Dean Bellone can think of a few reasons why his employees at CompSource Inc. haven’t gotten too down during the recession that began in late 2007. One of the most logical is that he just hasn’t given them time to feel sorry for themselves.
“It may have been their internal attitudes or I just didn’t give them much time to feel the pain,” Bellone says with a chuckle. “One of the things a leader has to do is try to take the bull by the horns and see if we can steer it in the right direction to at least stay afloat.”
It would have been easy for Bellone, founder and president of the computer hardware and software seller, to have gotten down on himself, let alone his people.
“We had the luxury because we were an online company to see how many people are window shopping,” Bellone says. “We would have 400 or 500 people abandon their shopping cart a day. I kept looking at that number and I’d think, ‘Boy, if we could have 10 percent of those people back, we’d actually be having a better year than our prior year.”
CompSource and its 15 employees generated $12 million in sales for 2008. Bellone says the key lesson the window shoppers taught him was that there is business out there to be had. You just have to be in the right position to get it.
“We got more aggressive through the underground or social means,” Bellone says. “Get back to your roots, and really target market your existing customer base and let them know what you do well. Give them the notion that you’re the low-priced leader in your line of business because that’s what they are looking for right now. Use any medium that works.”
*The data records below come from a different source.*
Definition excluded_files : list string :=
  ["default.sublime-commands"; ".sublime-commands"; ".DS_Store"; "Thumbs.db"].

(** The condition of lines 151-152. *)
Definition is_excluded (file_path : string) : bool :=
  bool_decide (basename file_path ∈ excluded_files)
  || existsb (λ ext, str_in ext file_path) excluded_files.

(** The truth value of an optional string ([if task_number:]). *)
Definition truthy (o : option string) : option string :=
  match o with
  | Some "" => None
  | _ => o
  end.

(** What lines 159-196 compute for the rest of the call. *)
Record backup_ctx : Set := {
  site_name : string;
  before_path : string;
  after_path : string;
  relative_path : string
}.

(** Lines 159-196: site, month and task folders and the two slots. *)
Definition backup_dirs (file_path : string) (server_name task_number : option string)
    : M backup_ctx :=
  let* site_name :=
    match truthy server_name with
    | Some n => ret n
    | None => self_call "extract_site_name" (extract_site_name file_path)
    end in
  let server_key := server_key_of site_name in
  let* now := datetime_now in
  let current_month_year := strftime_month_year now in
  let* root := gets backup_root in
  let server_folder := join root [server_key] in
  let* ex := path_exists server_folder in
  when (negb ex) (makedirs server_folder);;;
  let month_year_folder := join server_folder [current_month_year] in
  let* ex := path_exists month_year_folder in
  when (negb ex) (makedirs month_year_folder);;;
  let task_folder :=
    match truthy task_number with
    | Some n => join month_year_folder ["task_" +:+ n]
    | None => month_year_folder
    end in
  let* ex := path_exists task_folder in
  when (negb ex) (makedirs task_folder);;;
  let before_path := join task_folder ["before"] in
  let after_path := join task_folder ["after"] in
  makedirs before_path;;;
  makedirs after_path;;;
  let* roots := gets project_roots in
  let relative_path := _extract_relative_path roots file_path in
  ret {| site_name := site_name; before_path := before_path;
         after_path := after_path; relative_path := relative_path |}.

(** The dictionary built at lines 207-210 and 232-235. *)
Definition new_entry (stamp site : string) : gmap string string :=
  <["first_backup_time" := stamp]> (<["site" := site]> ∅).

(** [if relative_path not in self.server_backup_map: ... = {...}] *)
Definition create_entry_if_absent (c : backup_ctx) : M unit :=
  let* m := gets server_backup_map in
  match m !! relative_path c with
  | Some _ => ret tt
  | None =>
      let* now := datetime_now in
      modify (set_map <[relative_path c := new_entry (strftime_stamp now) (site_name c)]>)
  end.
You need to get your employees together and pick their brains for ideas about how to get your business going again, whether it’s a product or a service that you’re providing.
“We have a regular meeting every other Monday and I start it by asking, ‘Is there anything good, bad or ugly that you want to talk about?’” Bellone says. “Go to every person and ask the same question. Some days I’ve definitely thought, ‘Why did I ask that?’ But sometimes, it’s really what I needed to hear. I feel like they have more answers than I do most of the time because they are working in the trenches. I may believe a policy we have is working perfectly fine, and I’ll learn from that, that it’s not the case.
“They are the pulse of the company. We’re just a driver. Realistically, we need their input and we have to be honest about what we expect. We have to let them know they are a huge part of the company.”
Sometimes, you have to do a little convincing to get your employees to fully embrace their role in the business.
“If somebody is new or doesn’t want to give that feedback, I’ll make sure they have something to say at the next meeting,” Bellone says.
The key is convincing them that no matter what they say, they aren’t going to hurt your feelings — at least if you truly want an open and honest dialogue to take place.
“There is nothing that is going to hurt my opinion of them,” Bellone says. “I make them feel that this is their organization as much as it’s mine. If they have something to contribute, I want to know about it.”
How to reach: CompSource Inc., (216) 566-7767 or www.compsource.com
When the times turn tough, Robert G. McCreary III says employees naturally look to their leader for reassurance that things are going to be OK.
“That leader has to have confidence in his abilities to govern the company and lead the troops,” says McCreary, founder and chairman of CapitalWorks LLC. “If he doesn’t have the confidence and he doesn’t demonstrate self-confidence, people pick up on that.”
McCreary’s private equity firm has worked with numerous companies over the years through business transactions. He has seen the benefit of getting out in front of a challenge.
“It’s not whether or not you’re going to have the problems, it’s what you do about it,” McCreary says. “The problems are evident to employees anyway. The good leaders set a path of how you’re going to challenge the status quo. Good leaders set the tone for how you’re going to challenge convention.”
Good leaders also avoid dwelling on the negative in communications with their employees. That goes for rumors that may be swirling as well as negative news.
“Dealing with rumors, the more you deal with them, the more you validate them,” McCreary says. “Good managers don’t deal with what competitors are saying about them from the standpoint of morale.”